A Recipe for Disaster album cover
A Recipe for Disaster

DJ Food

Ninja Tune

The loop-heavy Jazz Brakes albums that planted Ninja Tune’s roots in the ground were potent beatmaking and DJ tools, but they felt more like components than finished products. That became especially clear when the collective unit DJ Food — then featuring a core of Coldcut, Patrick “PC” Carpenter, Kevin “Strictly Kev” Foakes, and a handful of others — revealed their more dynamic and intricate tendencies in A Recipe for Disaster.
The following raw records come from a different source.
(** *** Reward engine *)

(** [info_matrix[i] = inf["param_rew"]] for the entries of [info], from
    row [i] on. *)
Fixpoint fill_info_matrix (i : nat) (info : list Info) (m : list ndarray)
  : Res (list ndarray) :=
  match info with
  | [] => Ok m
  | inf :: rest =>
      if (i <? length m)%nat then
        let* row := assign_row 3 (param_rew inf) in
        fill_info_matrix (S i) rest (<[ i := row ]> m)
      else Raise IndexError
  end.

(** [np.array([np.linalg.norm(a - d, axis=-1)]).T], as its column. *)
Definition goal_distances (achieved desired : list ndarray) : Res ndarray :=
  let* delta := broadcast2 Np.sub achieved desired in
  Ok (map Np.norm delta).

Definition compute_reward_sparse (e : Env W)
  (achieved desired : list ndarray) (info : list Info) : Res (list ndarray) :=
  let* dst := goal_distances achieved desired in
  let coeff_matrix :=
    [Fin (- weight_command (params e)); Fin 0; Fin 0;
     Fin (weight_target_reached (params e))] in
  let* info_matrix :=
    fill_info_matrix 0 info (np_empty W (length achieved) 3) in
  let* info_matrix :=
    concatenate_axis1 info_matrix
      (map (fun d =>
              [Np.sub (Np.of_bool (Np.lt d (Fin (threshold_success (params e)))))
                      (Np.mul (Fin 0.002) (Fin 1))]) dst) in
  matmul_col info_matrix coeff_matrix.

Definition compute_reward_dense (e : Env W)
  (achieved desired : list ndarray) (info : list Info) : Res (list ndarray) :=
  let* dst := goal_distances achieved desired in
  let coeff_matrix :=
    [Fin (- weight_command (params e)); Fin (-1);
     Fin (weight_truncation (params e)); Fin (- weight_target (params e))] in
  let* info_matrix :=
    fill_info_matrix 0 info (np_empty W (length achieved) 3) in
  let* info_matrix :=
    concatenate_axis1 info_matrix (map (fun d => [d]) dst) in
  matmul_col info_matrix coeff_matrix.
(** * RentEase: booking lifecycle and wallet ledger

    A shallow embedding of the booking controller
    (server/controllers/bookingController.js), the Booking model
    (calculatePricing, addTimelineEntry, the pre-save date hook), the
    wallet part of the User model, the wallet top-up handler
    (addToWallet), the complaint refund of the admin controller and the
    rental-extension handler (extendRentalPeriod) of the item controller.

    Conventions of the embedding:
    - A JavaScript Number is modelled as an integer [Z]: the embedding
      covers the requests whose prices and amounts are integers, with
      every stored or intermediate value of magnitude at most 2^53.
      There each sum, difference and product of doubles is exact, and
      Math.ceil and Math.round of the quotients by 86400000 and by 100 are
      the integer ceiling and the half-up rounding written below.  The
      product subtotal * 0.05 is not exact even there (0.05 is not a
      double); it is modelled with its binary rounding
      ([times_0_05]).
    - Fractional prices and amounts, which the routes accept, are outside
      the integer embedding.  The arithmetic of calculatePricing, of the
      extension and of the wallet update is embedded a second time on
      binary64 numbers in module [Doubles]; it shows where an equality
      that holds for integers fails by rounding for fractions.
    - A Date is its epoch value in milliseconds, a [Z].
    - A MongoDB ObjectId is an [N]; a collection is a [gmap] from ids to
      documents.
    - A handler runs inside try/catch: it either sends a response early
      (return res.status(..).json(..)), or throws (a TypeError on a null
      document, the error of a pre-save hook), or continues.  Database
      writes made before the exit are kept: the source uses no
      transaction. *)

From stdpp Require Import gmap strings list fin_maps pretty.
From Stdlib Require Import ZArith Lia.
From Stdlib Require Import Floats.PrimFloat.
(** X5.  The locality copy: when no header feeds locality-2 and every
    value that feeds locality-1 is text or missing, the two locality
    fields of the output row are equal. *)
Theorem city2_copies_city1 (raw : list (string * value)) :
  (forall x, ~ feeds raw "CITY2" x) ->
  (forall x, feeds raw "CITY1" x -> isna x = true \/ exists s, x = VStr s) ->
  item (to_output_row raw) "CITY2" = item (to_output_row raw) "CITY1".
Proof.
  intros Hn2 Hstr. rewrite !to_output_row_finish. cbn.
  assert (H2 : item (mapped_fields raw) "CITY2" = VStr "").
  { destruct (mapped_fields_source raw "CITY2") as [[_ H]|(x & Hx & _)];
      [simpl; tauto|exact H|now destruct (Hn2 x)]. }
  rewrite H2.
  assert (H1 : exists s, item (mapped_fields raw) "CITY1" = VStr s).
  { destruct (mapped_fields_source raw "CITY1") as [[_ H]|(x & Hx & H)];
      [simpl; tauto|now exists ""|].
    rewrite H. unfold blank_na.
    destruct (Hstr x Hx) as [Hna|[s ->]].
    - rewrite Hna. now exists "".
    - cbn. now exists s. }
  destruct H1 as [s ->]. cbn.
  now destruct (s =? "")%string eqn:E; [apply String.eqb_eq in E; subst|].
Qed.

End NormaliserExtras.

(** X6.  Role matching is sound and complete: the column it returns is
    one of the columns and contains the role's token, and it returns
    nothing exactly when no column contains the token. *)
Theorem find_role_column_sound_complete (cols : list string) (r : role) :
  (forall c, find_role_column cols r = Some c ->
     In c cols /\ contains (lower (strip c)) (role_token r) = true)
  /\ (find_role_column cols r = None <->
      forall c, In c cols -> contains (lower (strip c)) (role_token r) = false).
Proof.
  assert (Hdef : find_role_column cols r = find_column (role_token r) cols)
    by now destruct r.
  rewrite Hdef. unfold find_column.
  set (token := role_token r).
  destruct (filter (fun c => (lower (strip c) =? token)%string) cols)
    as [|e l] eqn:E1.
  - destruct (filter (fun c => contains (lower (strip c)) token) cols)
      as [|e l] eqn:E2.
    + split; [discriminate|]. split; [|reflexivity]. intros _ c Hc.
      destruct (contains (lower (strip c)) token) eqn:Ec; [|reflexivity].
      assert (Hin : In c (filter (fun c => contains (lower (strip c)) token) cols))
        by (apply filter_In; now split).
      rewrite E2 in Hin. destruct Hin.
    + assert (Hin : In e (filter (fun c => contains (lower (strip c)) token) cols))
        by (rewrite E2; now left).
      apply filter_In in Hin as [Hin He].
      split; [intros c [= <-]; now split|].
      split; [discriminate|]. intros H. rewrite (H e Hin) in He. discriminate.
  - assert (Hin : In e (filter (fun c => (lower (strip c) =? token)%string) cols))
      by (rewrite E1; now left).
    apply filter_In in Hin as [Hin He]. apply String.eqb_eq in He.
    assert (Hc : contains (lower (strip e)) token = true)
      by (rewrite He; apply CaseFacts.contains_refl).
    split; [intros c [= <-]; now split|].
    split; [discriminate|]. intros H. rewrite (H e Hin) in Hc. discriminate.
Qed.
Taken as a whole, it throws a teetering rope bridge between the murkier, more ruminative takes on trip-hop found deep in the Mo’Wax back catalogue and the quirky party-breaks side of big beat that Fatboy Slim would take to its broadest conclusions — and reveals a whole lot of points of interest between. The resulting mood swings can get a bit personality-crisis, as cut-and-scratch expositions that sound like a spitball take on comedic turntablism (“Scratch Yer Hed”/"Scratch Yer Butt”) mingle with high-rolling drum’n’bass refinements (“Fungle Junk”), moody / bleak acid jazz (“Dark River”), and borderline-ambient headnod beats (“Bass City Roller”). But it’s the kind of disorienting that points you towards an unknown destination you can’t wait to reach.

Nate Patrin

Released in 1995, DJ Food (Kevin Foakes aka Strictly Kev) had already released a series of DJ tool/beats/sound effects records on UK label Ninja Tune and A Recipe For Disaster was his first ‘proper’ album. Reflecting the contemporaneous growth of cross-genre and eclectic club nights and DJing, Recipe… is an album of day-glo, sample-heavy beat-science cross-pollinations. There’s plenty of abstract instrumental hip hop, expert turntablism and sample-aided reconstituted funk, Foakes filling in the gaps where rappers would have rapped with layers of recognisable instrumental samples and all sorts of synth and studio trickery too. He also includes some Latin and drum & bass-influenced tracks and, in an album with a generally party-friendly mood, a couple of quieter introspective moments too. Fun, super-funky and with never a dull moment.